Umami Crunch: Anglo-Asian Greens

Carmel
By Carmel·March 5, 2026
🎓 Post-PhDDegree stage📘 HistorySubject💫SpontaenousFrame of mind
Umami Crunch: Anglo-Asian Greens

This was yet another recipe borne out of the necessity to use the remnants of my vegetable drawer, and I am ever so pleased with it. I should say, the wider context was that I’d had two nights of takeaways on the trot (Indian and Thai, if you must know) and I felt no choice but to give my insides a break from all that wonderful saturated fat and excess salt and sugar. So, dinner promised to be an utterly healthy (AKA dull) affair.

How wrong could I be? Ok, I'm not saying this trumps a vibrant tangle of Pad Thai or the joy of having someone else cook, but for something boasting a limited colour range and including perhaps the more boring of vegetables - usually reserved for the obligatory 'healthy' accompaniment to meals - it's bloody delicious.
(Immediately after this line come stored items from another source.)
(** In the module as written, a window with a call that raises ends the
    run at that call: the handler cannot evaluate [HTTPError]. *)
Lemma window_failure (fh : option handle) (start : Z) (w : world) :
  window_ok srv bs we qk ak start = false ->
  exists k : nat, (1 <= k <= 3)%nat /\
    download_window module_globals srv count bs we qk ak fh start w =
    Raise (NameError "HTTPError")
          (add_events w (print_ev count bs start
                         :: repeat (fetch_ev bs we qk ak start) k)).
Proof.
  unfold window_ok, download_window. cbn [attempts]. attempt_numbers.
  destruct (efetch srv start bs we qk ak 1) as [d1|e1] eqn:E1.
  - destruct (efetch srv start bs we qk ak 2) as [d2|e2] eqn:E2.
    + destruct (efetch srv start bs we qk ak 3) as [d3|e3] eqn:E3; [done |].
      intros _. exists 3%nat. split; [lia |].
      unfold except_HTTPError. run. unfold add_events; cbn.
      by rewrite <- !app_assoc.
    + intros _. exists 2%nat. split; [lia |].
      unfold except_HTTPError. run. unfold add_events; cbn.
      by rewrite <- !app_assoc.
  - intros _. exists 1%nat. split; [lia |].
    unfold except_HTTPError. run. unfold add_events; cbn.
    by rewrite <- !app_assoc.
Qed.

Lemma after_windows_nil (w : world) (c : string) :
  file_batched w = Some c -> after_windows srv count bs we qk ak w c [] = w.
Proof.
  intros H. destruct w as [t fb fc]. cbn in H. subst fb.
  unfold after_windows; cbn. by rewrite app_nil_r, append_nil_r.
Qed.

Lemma after_windows_cons (w : world) (c : string) (x : Z) (l : list Z) :
  after_windows srv count bs we qk ak
    {| trace := trace w ++ window_events srv count bs we qk ak x;
       file_batched := Some (c +:+ data3 srv bs we qk ak x);
       file_cleaned := file_cleaned w |}
    (c +:+ data3 srv bs we qk ak x) l
  = after_windows srv count bs we qk ak w c (x :: l).
Proof.
  unfold after_windows; cbn [trace file_cleaned List.flat_map List.map].
  by rewrite cat_cons, append_assoc, <- app_assoc.
Qed.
The key is to keep everything al dente, ensuring a variety of crunch. I also only add one flavouring ingredient to the vegetables - soy sauce - which is transformative enough on its own: it brings out the gentle mustardyness of the sprouts, the bright vegetal taste of the mangetout and my favourite, the sweetness of the peas which really brings it all together.

The great thing about this recipe is that you're not obligated to cook the sprouts in the usual torturous fashion of cutting crosses into the bottoms and parboiling. I also like to add some sushi nori because the inky shreds of seaweed look so pretty next to the spring tones of green. It is slightly pretentious, however, and therefore a completely superfluous addition. Although, it does mean I get to claim this to be more Asian than it actually is.

I had this alongside a roasted salmon fillet (sprinkled with sea salt and spritzed with lime), as well as a cup of instant miso soup. I think simplicity is better with this dish, especially if it ensures that dinner is done in under 20 minutes.

A few notes on the recipe

If you need to make this gluten-free, feel free to use tamari instead of soy sauce. As tamari is a lot thicker and richer than soy, add it sparingly to taste. The point is to bring out the flavours of the greens, not to overwhelm them. And don't worry too much about ingredient measurements; just have a feel for what ratios interest you and test the level of soy sauce as you go.